Spoiler gradient: a gradient of sufficient amplitude and/or duration to fully dephase a signal. Often placed symmetrically about refocusing pulses so that they have no effect on the refocused signal but eliminate any signal originating at the refocusing pulse.

SR → Saturation recovery.

SSFP → Steady state free precession.

Steady state free precession (SSFP): method of NMR excitation in which strings of RF pulses are applied rapidly and repeatedly with interpulse intervals short compared to T2. This allows transverse coherences to develop which act to reinforce the fresh trans­ver­se magnetization generated at each RF pulse. Fourier SSFP imaging sequences re­quire the use of a phase rewinder gradient.

STEAM (Stimulated Echo Acquisition Mode): imaging and localization sequences utilizing a stimulated echo.

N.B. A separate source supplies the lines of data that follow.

Lemma found_path_projects_completely_witness :
  let m' := register_nodes_from_graph (new_matcher 1 4) (nodes two_rooms) in
  length (path_to_3d_coordinates m' ["A"%string; "B"%string]) = 2%nat
  /\ length (generate_path_segments m' ["A"%string; "B"%string]) = 1%nat
  /\ generate_smooth_path m' ["A"%string; "B"%string] 1
     = path_to_3d_coordinates m' ["A"%string; "B"%string]
  /\ (forall pps, (1 <= pps)%Z -> (2 <= 2)%nat ->
        length (generate_smooth_path m' ["A"%string; "B"%string] pps)
        = ((2 - 1) * Z.to_nat pps + 1)%nat).
Proof.
  apply (found_path_projects_completely
           (fun v => v) two_rooms "A" "B" None 5 ["A"%string; "B"%string]
           (new_matcher 1 4)).
  - vm_compute. reflexivity.
  - vm_compute. lia.
  - vm_compute. reflexivity.
Defined.

(** * The range of [float] *)

(** ** The heuristic and the search *)

Lemma floor_square_exact (df : Z) :
  inject_Z ((Z.abs df * 5) ^ 2) = (inject_Z (Z.abs df) * 5) ^ 2.
Proof.
  rewrite Z.pow_2_r. unfold inject_Z, Qmult, Qpower, Qpower_positive. simpl.
  reflexivity.
Qed.

(** The checked heuristic raises or agrees with the exact one. *)
Lemma heuristic_refines (pow_half : Q -> Q) (g : BuildingGraph) (a b : string) :
  Checked.heuristic pow_half g a b = OverflowError
  \/ Checked.heuristic pow_half g a b = heuristic pow_half g a b.
Proof.
  unfold Checked.heuristic, heuristic, subscript.
  destruct (nodes g !! a) as [na|]; [|now right].
  destruct (nodes g !! b) as [nb|]; [|now right].
  cbn [rbind]. unfold float_square, float_of_int.
  destruct (square_in_range _); [|now left]. cbn [rbind].
  destruct (square_in_range _); [|now left]. cbn [rbind].
  destruct (square_in_range _); [|now left]. cbn [rbind].
  destruct (in_float_range _); [|now left]. cbn [rbind].
  right. now rewrite floor_square_exact.
Qed.

Section RangeSearch.

Variable pow_half : Q -> Q.
Variable g : BuildingGraph.
Variable end_id : string.
Variable cong : gmap (string * string) Q.

Lemma relax_refines (cur : string) (s : search) (nb : string * Q) :
  Checked.relax pow_half g end_id cong cur s nb = OverflowError
  \/ Checked.relax pow_half g end_id cong cur s nb = relax pow_half g end_id cong cur s nb.
Proof.
  destruct nb as [n d]. unfold Checked.relax, relax.
  destruct (bool_decide (n ∈ closed_set s)); [now right|].
  destruct (subscript (g_score s) cur) as [gc| | |]; cbn [rbind]; try now right.
  destruct (match g_score s !! n with
            | Some g_old => Qltb (gc + edge_cost cong cur n d) g_old
            | None => true
            end); [|now right].
  destruct (heuristic_refines pow_half g n end_id) as [-> | ->]; [now left | now right].
Qed.

Lemma relax_all_refines (cur : string) (s : search) (nbs : list (string * Q)) :
  Checked.relax_all pow_half g end_id cong cur s nbs = OverflowError
  \/ Checked.relax_all pow_half g end_id cong cur s nbs
     = relax_all pow_half g end_id cong cur s nbs.
Proof.
  revert s. induction nbs as [|nb nbs IH]; intros s; [now right|].
  cbn [Checked.relax_all relax_all].
  destruct (relax_refines cur s nb) as [-> | ->]; [now left|].
  destruct (relax pow_half g end_id cong cur s nb) as [s'| | |]; cbn [rbind];
    try now right.
  apply IH.
Qed.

Stimulated echo: one of five echoes generated by a sequence of three RF pulses. The signal is stored as longitudinal magnetization between the second and third RF pulse and hence has a signal intensity which depends both on T1 and T2. The maximum intensity of a stimulated echo is only half that of an equivalent spin echo.

STIR (Short TI Inversion Recovery): inversion recovery sequence with a short TI interval.

Superconducting magnet: a magnet whose magnetic field originates from current flow­ing through a superconductor. Such a magnet must be enclosed in a cryostat.

Superconductor: a substance whose electrical resistance essentially disappears at tem­pe­ra­tu­res near absolute zero. A commonly used superconductor in magnetic resonance ima­ging system magnets is niobiumtitanium, embedded in a copper matrix to help pro­tect the superconductor from quenching.

Surface coil: a simple flat RF receiver coil placed over a region of interest will have an effective selectivity for a volume which is approximately defined by the coil cir­cum­fe­rence and extends for one radius deep from the coil center. Some additional spatial se­lec­ti­vi­ty can be achieved with gradient magnetic fields. Offers increased sensitivity com­pared with conventional RF coils but only over a limited volume. Adiabatic pulses can be used to generate uniform flip angles over the whole volume excited by the surface coil, otherwise the flip angle varies with position.

Superparamagnetic: T2 or T2* contrast agents; originally ferromagnetic substances which have a very small size and thus have lost their permanent magnetism. Also known as bulk susceptibility agents.